RECORDS TO USE:
Lemma queue_ids r s p q : RB.wf r -> (p, q) ∈ RB.book r s -> NoDup (o_id <$> q).
Proof.
  intros Hw Hin. pose proof (RB.wf_ids r Hw s) as Hd. apply list_elem_of_split in Hin as (m1 & m2 & Hm).
  rewrite Hm, RB.ids_app, RB.ids_cons in Hd. by apply NoDup_app in Hd as (_ & _ & (? & _)%NoDup_app).
Qed.

(** A queue has at most [cap] orders: the loops' fuel is enough. *)
Lemma queue_length b r cap M fl s p q : rel b r cap M fl -> (p, q) ∈ RB.book r s -> (length q <= Z.to_nat cap)%nat.
Proof.
  intros Hr Hin. pose proof (core_count _ _ _ _ (rel_core _ _ _ _ _ Hr)) as Hc.
  assert (length (o_id <$> q) <= size M)%nat as Hle; [|rewrite length_fmap in Hle; lia].
  pose proof (queue_ids r s p q (rel_wf _ _ _ _ _ Hr) Hin) as Hd.
  rewrite <- size_dom, <- (size_list_to_set (C := gset Z)) by done. apply subseteq_size. intros id.
  rewrite elem_of_list_to_set, elem_of_dom. intros (o & -> & Ho)%list_elem_of_fmap.
  destruct (rel_level _ _ _ _ _ Hr s p q Hin) as (lv & _ & _ & Hs). destruct (seg_slot _ _ _ _ _ _ _ _ _ Hs o Ho) as (t & _ & -> & _).
  done.
Qed.

Lemma book_length b r cap M fl s : rel b r cap M fl -> (length (RB.book r s) <= Z.to_nat (OB.n_ b))%nat.
Proof.
  intros Hr. assert (NoDup (RB.prices (RB.book r s))) as Hd.
  { pose proof (RB.wf_sorted r (rel_wf _ _ _ _ _ Hr) s) as Hs. induction (RB.book r s) as [|[p q] m IH]; [constructor|].
    apply RB.sorted_cons in Hs as [Hs Hlt]. apply NoDup_cons. split; [|auto]. intros Hp%Hlt. by apply RB.lt_side_irrefl in Hp. }
  assert (length (RB.prices (RB.book r s)) <= length (seqZ (OB.min_price_ b) (OB.n_ b)))%nat as Hle.
  { apply submseteq_length, NoDup_submseteq; [done|]. intros p Hp. apply elem_of_seqZ.
    pose proof (rel_band _ _ _ _ _ _ _ Hr Hp). lia. }
  unfold RB.prices in Hle. rewrite length_fmap, length_seqZ in Hle. lia.
Qed.

Lemma set_book_twice r s m m' i i' : RB.set_book (RB.set_book r s m i) s m' i' = RB.set_book r s m' i'.
Proof. by destruct s. Qed.

Lemma set_book_id r s : RB.set_book r s (RB.book r s) (RB.index_ r) = r.
Proof. destruct r, s; done. Qed.

Lemma capacity_eq b cap M fl : core b cap M fl -> FreeListStore.capacity (OB.store_ b) = cap.
Proof. intros Hc. apply (FreeListStore.rep_cap _ _ _ (core_store _ _ _ _ Hc)). Qed.

Lemma sweep_loop_spec side taker owner limit stp fuel : forall b r cap M fl qty m' x,
  rel b r cap M fl -> 0 <= limit < OB.n_ b -> 0 <= qty -> (length (RB.book r (opposite side)) < fuel)%nat ->
  RB.match_side (RB.symbol_ r) taker owner side (RB.min_price_ r + limit) stp (RB.book r (opposite side)) (RB.index_ r) qty = (m', x) ->
  exists b' M' fl', OB.sweep_loop side taker owner limit stp fuel b qty = Some (b', RB.m_qty x, RB.m_stop x, RB.m_events x) /\
    rel b' (RB.set_book r (opposite side) m' (RB.m_index x)) cap M' fl'.
Proof.
  induction fuel as [|fuel IH]; intros b r cap M fl qty m' x Hr Hlim Hq Hf He; [lia|]. simpl.
  rewrite (crosses_spec _ _ _ _ _ _ _ Hr Hlim). unfold RB.crosses. rewrite (rel_min _ _ _ _ _ Hr).
  pose proof (rel_best _ _ _ _ _ Hr (opposite side)) as Hbest.
  destruct (RB.book r (opposite side)) as [|[p q] m] eqn:Hm; simpl in He.
  { rewrite andb_false_r. simplify_eq/=. exists b, M, fl. split; [done|]. rewrite <- Hm, set_book_id. done. }
  replace (negb (qty =? 0)) with (0 <? qty) by lia.
  destruct ((0 <? qty) && RB.in_range side (RB.min_price_ r + limit) p) eqn:Ec.
  2: { simplify_eq/=. exists b, M, fl. split; [done|]. rewrite <- Hm, set_book_id. done. }
  apply andb_prop in Ec as [Hpos _]. apply Z.ltb_lt in Hpos. pose proof (rel_wf _ _ _ _ _ Hr) as Hw.
  assert ((p, q) ∈ RB.book r (opposite side)) as Hin by (rewrite Hm; set_solver).
  simpl in Hbest. rewrite Hbest. destruct (rel_level _ _ _ _ _ Hr _ _ _ Hin) as (lv & Hlv & Hsum & Hseg).
  rewrite Hlv. simpl. destruct (RB.match_queue _ _ _ _ _ _ p q _ qty) as [q' x1] eqn:E1.
  pose proof (RB.wf_pos r Hw (opposite side)) as Hqpos. rewrite Hm in Hqpos. apply Forall_cons in Hqpos as [[_ Hqpos] _].
  destruct (RB.match_queue_spec _ _ _ _ _ _ _ _ _ _ _ _ Hq Hqpos E1) as (g & Ht & Hi & Hle & Hend & _).
  destruct (sweep_level_spec cap side taker owner limit (p - OB.min_price_ b) stp q
    (Datatypes.S (Z.to_nat (FreeListStore.capacity (OB.store_ b)))) b M fl lv kNil (OB.lv_head lv) qty (RB.index_ r) q' x1)
    as (b1 & s' & M1 & fl1 & Hsw & Hll); try done.
  { apply (rel_core _ _ _ _ _ Hr). }
  { by eapply queue_ids. }
  { rewrite (capacity_eq _ _ _ _ (rel_core _ _ _ _ _ Hr)). pose proof (queue_length _ _ _ _ _ _ _ _ Hr Hin). lia. }
  { rewrite (rel_symbol _ _ _ _ _ Hr), (rel_min _ _ _ _ _ Hr). by replace (RB.min_price_ r + (p - RB.min_price_ r)) with p by lia. }
  rewrite Hsw. simpl.
  destruct (finish_spec side b r cap M fl p q m lv b1 M1 fl1 s' q' g (RB.m_index x1) Hr Hm Hlv Hll Ht Hi)
    as (b2 & Hfin & Hr2). rewrite Hfin. simpl. unfold put_level in Hr2. simpl in Hr2.
  assert (OB.n_ b2 = OB.n_ b) as En.
  { pose proof (rel_max _ _ _ _ _ Hr) as Ha. pose proof (rel_max _ _ _ _ _ Hr2) as Hb. pose proof (rel_min _ _ _ _ _ Hr).
    pose proof (rel_min _ _ _ _ _ Hr2) as Hd. destruct side; simpl in *; lia. }
  destruct q' as [|o' q'].
  - destruct (RB.m_stop x1) eqn:Est; [simplify_eq/=; rewrite Est; eauto 10|].
    destruct (RB.match_side _ _ _ _ _ _ m _ _) as [m2 x2] eqn:E2. simplify_eq/=.
    assert (RB.symbol_ (RB.set_book r (opposite side) m (RB.m_index x1)) = RB.symbol_ r /\
      RB.min_price_ (RB.set_book r (opposite side) m (RB.m_index x1)) = RB.min_price_ r) as [Es Em] by (by destruct side).
    destruct (IH b2 _ cap M1 fl1 (RB.m_qty x1) m' x2 Hr2) as (b3 & M3 & fl3 & Hl3 & Hr3); [by rewrite En|lia| | |].
    + rewrite RB.book_set_eq. simpl in Hf. lia.
    + by rewrite Es, Em, RB.book_set_eq, RB.index_set_book.
    + rewrite Hl3. simpl. rewrite set_book_twice in Hr3. eauto 10.
  - simplify_eq/=. destruct (RB.m_stop x) eqn:Est; [eauto 10|]. destruct Hend as [?|[Hz|?]]; [done| |congruence].
    rewrite Hz. destruct fuel as [|fuel]; [lia|]. simpl. rewrite app_nil_r. eauto 10.
Qed.

Lemma sweep_spec side taker owner limit stp b r cap M fl qty r' q' stop es : rel b r cap M fl -> 0 <= limit < OB.n_ b ->
  0 <= qty -> RB.match_ r taker owner side (OB.min_price_ b + limit) qty stp = (r', q', stop, es) ->
  exists b' M' fl', OB.sweep side taker owner limit stp b qty = Some (b', q', stop, es) /\ rel b' r' cap M' fl'.
Proof.
  intros Hr Hlim Hq He. unfold RB.match_ in He. rewrite (rel_min _ _ _ _ _ Hr) in He.
  destruct (RB.match_side _ _ _ _ _ _ _ _ _) as [m x] eqn:Em. simplify_eq.
  pose proof (book_length _ _ _ _ _ (opposite side) Hr).
  destruct (sweep_loop_spec side taker owner limit stp (Datatypes.S (Z.to_nat (OB.n_ b))) b r cap M fl qty m x)
    as (b' & M' & fl' & Hs & Hr'); try done; [lia|]. eauto.
Qed.

(** ** Resting *)

Lemma push_back_split s m p o : RB.sorted s m -> RB.positive m ->
  exists q m1 m2, m = put_level p q m1 m2 /\ RB.map_push_back s m p o = put_level p (q ++ [o]) m1 m2 /\
    (forall p', p' ∈ RB.prices m1 -> RB.lt_side s p' p) /\ (forall p', p' ∈ RB.prices m2 -> RB.lt_side s p p') /\
    (q = [] \/ (p, q) ∈ m).
Proof.
  induction m as [|[p0 q0] m IH]; simpl.
  { intros _ _. exists [], [], []. split_and!; try done; try (by intros ? ?%elem_of_nil). by left. }
  intros [Hs Hlt]%RB.sorted_cons [[Hne0 _] Hpos]%Forall_cons. simpl in Hne0.
  assert (forall q, put_level p (q ++ [o]) [] m = (p, q ++ [o]) :: m) as Hput by (by intros []).
  destruct (Z.eqb_spec p0 p) as [->|Hne].
  - exists q0, [], m. rewrite Hput. split_and!; try done; [by destruct q0|by intros ? ?%elem_of_nil|]. right. set_solver.
  - destruct (RB.before s p p0) eqn:Eb.
    + apply RB.before_lt in Eb. exists [], [], ((p0, q0) :: m). split_and!; try done; [by intros ? ?%elem_of_nil| |by left].
      intros p' [->|Hp']%elem_of_cons; [done|]. apply (RB.lt_side_trans _ _ p0); auto.
    + assert (RB.lt_side s p0 p) as Hlt0 by (destruct s; simpl in *; lia).
      destruct (IH Hs Hpos) as (q & m1 & m2 & Hm & Hpb & H1 & H2 & H3). exists q, ((p0, q0) :: m1), m2.
      rewrite Hpb. split_and!; try done; [by rewrite Hm at 1| |].
      * intros p' [->|Hp']%elem_of_cons; auto.
      * destruct H3; [by left|right; set_solver].
Qed.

EXERCISE DETAILS: Will you return exactly the lines above from the one with "pose proof (RB.wf_pos" down to the one with "destruct (sweep_level_spec cap", counting both as part of the range?

EXERCISE RESPONSE:
  pose proof (RB.wf_pos r Hw (opposite side)) as Hqpos. rewrite Hm in Hqpos. apply Forall_cons in Hqpos as [[_ Hqpos] _].
  destruct (RB.match_queue_spec _ _ _ _ _ _ _ _ _ _ _ _ Hq Hqpos E1) as (g & Ht & Hi & Hle & Hend & _).
  destruct (sweep_level_spec cap side taker owner limit (p - OB.min_price_ b) stp q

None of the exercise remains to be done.